„Wenn man sich [..] gegenseitig lieblos verdächtigt, wenn man sich gegenseitig ‚abstempelt‘ als ‚reaktionär‘ oder als ‚progressistisch‘, wenn man gegenseitig nicht mit sachlichen Argumenten, sondern mit Emotionen aufeinander losgeht, wenn jede Gruppe, jede Zeitschrift, jede Zeitung usw. nur noch pauschal qualifiziert und abqualifiziert werden, wenn einer dem anderen, weil Meinungsverschiedenheiten bestehen, schon gleich als dumm und böswillig, als reaktionär oder das Christentum modernistisch auflösend erscheint, wenn man sich nur mehr in den Kreisen bewegt, die einem selbst von einem letztlich doch sehr unreflektierten und sehr wenig kritisch durchleuchteten Instinkt heraus sympathisch sind, wenn dem einen das Neue immer schon als der Weisheit letzter Schluß oder nur als die tödliche Gefahr für alles echte Christentum erscheint, dann ist die Gefahr einer dummen und letztlich unfruchtbaren Polarisierung gegeben.“[1]
Das, was hier ganz aktuell klingt, wurde vor 50 Jahren geschrieben, von Karl Rahner in einem Beitrag zur damals begonnenen sogenannten „Würzburger Synode“. Scheinbar hat sich in den letzten Jahrzehnten nicht viel geändert – und die Frage darf erlaubt sein: „War es zu früheren Zeiten wirklich einmal anders?“ Dennoch: Es macht erneut deutlich, wie notwendig, weil Not wendend, der Kulturwandel ist – alles andere als leicht zu beginnen und erst recht nachhaltig umzusetzen – der unserer Kirche durch Papst Franziskus auferlegt wurde und ist. Mehr noch: ich glaube, dass so manches – und wir Bischöfe haben das immer wieder in so manchen Äußerungen der letzten Jahre festgestellt – davon auch in der Gesellschaft ähnlich benannt werden kann. Wo sind die Zirkel, in denen versucht wird, einander zuzuhören, Meinungen auszutauschen, auch Personen zuzulassen, die eine andere Sichtweise einbringen?

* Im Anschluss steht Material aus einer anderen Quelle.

(* ===== verification/Agents.v ===== *)
(** * Agents and their containers

    [services/agent_service.py] on the tables of [models/agent.py]: agents with
    their namespace and replicas, the containers that Docker runs for them,
    schedules, webhooks, channels, the settings of the AI engine, tokens for
    public chat, and clones.  (The state operations are [AgentState], the chat is
    [AgentChat].)  Docker, the parser of cron expressions, the time zones, the
    draws of replica names and the test of an API key with its provider are the
    class [Host], and so is whether a session loads a relation when it is first read:
    SQLAlchemy documents that asynchronous sessions, which the program uses, do not,
    and raise ([lazy_loads] is false).  Floating-point statistics of a container are left out. *)

From S2P Require Import Prelude Regex Routing Security Json Encryption AgentState Namespaces Functions Procedures SecurityEvents AiTools ToolDispatch Hoare ReplicaNames.
From stdpp Require Import gmap strings.
From Stdlib Require Import Ascii Sorting.Sorted.

Open Scope Z_scope.

(** ** What the host gives *)

(** [NotFound] is a subclass of [APIError]; [Unreachable] is any other exception
    of the client. *)
Inductive docker_error := DockerNotFound | DockerAPIError (message : string) | Unreachable (message : string).

(** The arguments of [containers.run]. *)
Record container_spec := ContainerSpec {
  cs_image : string;
  cs_name : string;
  cs_network : string;
  cs_memory_mb : Z;
  cs_nano_cpus : Z;
  cs_environment : list (string * string)
}.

Noch einmal also: es geht Papst Franziskus wohl weit mehr um einen Prozess denn um klare Standpunkte, in denen wir ohnedies versucht sind uns einzubunkern. Und dieser muss angegangen und gewagt werden! – Wenn ich etwa auf die letzten Entwicklungen blicke, die unsere Gesellschaft in der Pandemie nimmt, dann ist es höchst notwendiger Dienst an unserer Gesellschaft und elementarst für das Leben von Kirche. Ich erinnere mich an die Forderungen an die Vertreter der Kirche „Wir wollen unsere Messe wieder!“ genauso wie an jene, die sich einfach mit dem Verweis auf Glauben und Gott über alle menschlichen Richtlinien hinwegsetzten und hinwegsetzen und auch nicht davor zurückschrecken, dann Menschen mit anderer Meinung, die sich etwa nur auf den Papst und dessen Lehramt berufen, einfach des Unglaubens zu zeihen und emotionalst antworten … uch frage mich dann oft: „Was mag dahinter stecken, dass jemand so reagiert?“ Aber genau das aufzunehmen und die Sehnsucht zu ent-decken, die dazu verführt, ist eigentlich auch etwas, das wichtig wäre, will man einander verstehen … Klar wird erneut: Dialog ist nicht nebensächlich und echter Dialog ist alles andere als leicht. Ich möchte der Hoffnung Ausdruck verleihen: Dialog ist möglich, weil es – aus dem Horizont unseres Christseins gesprochen – um niemand geringeren Gott als Gottes Wort (logos) zwischen uns (dia)!
[1] Karl Rahner: Strukturwandel der Kirche als Aufgabe und Chance. Mit einer Einleitung von Michael Seewald, Freiburg i.B. 2019, 58, zitiert nach: Stefan Kopp: ‚Strukturwandel der Kirche als Aufgabe und Chance‘. Das Reformprogramm Karl Rahners zur Würzburger Synode, in: Herbert Haslinger (Hg.): Wege der Kirche in die Zukunft der Menschen. 50 Jahre nach Beginn der Würzburger Synode, Freiburg i.B. 2021, 34-48, hier: 37.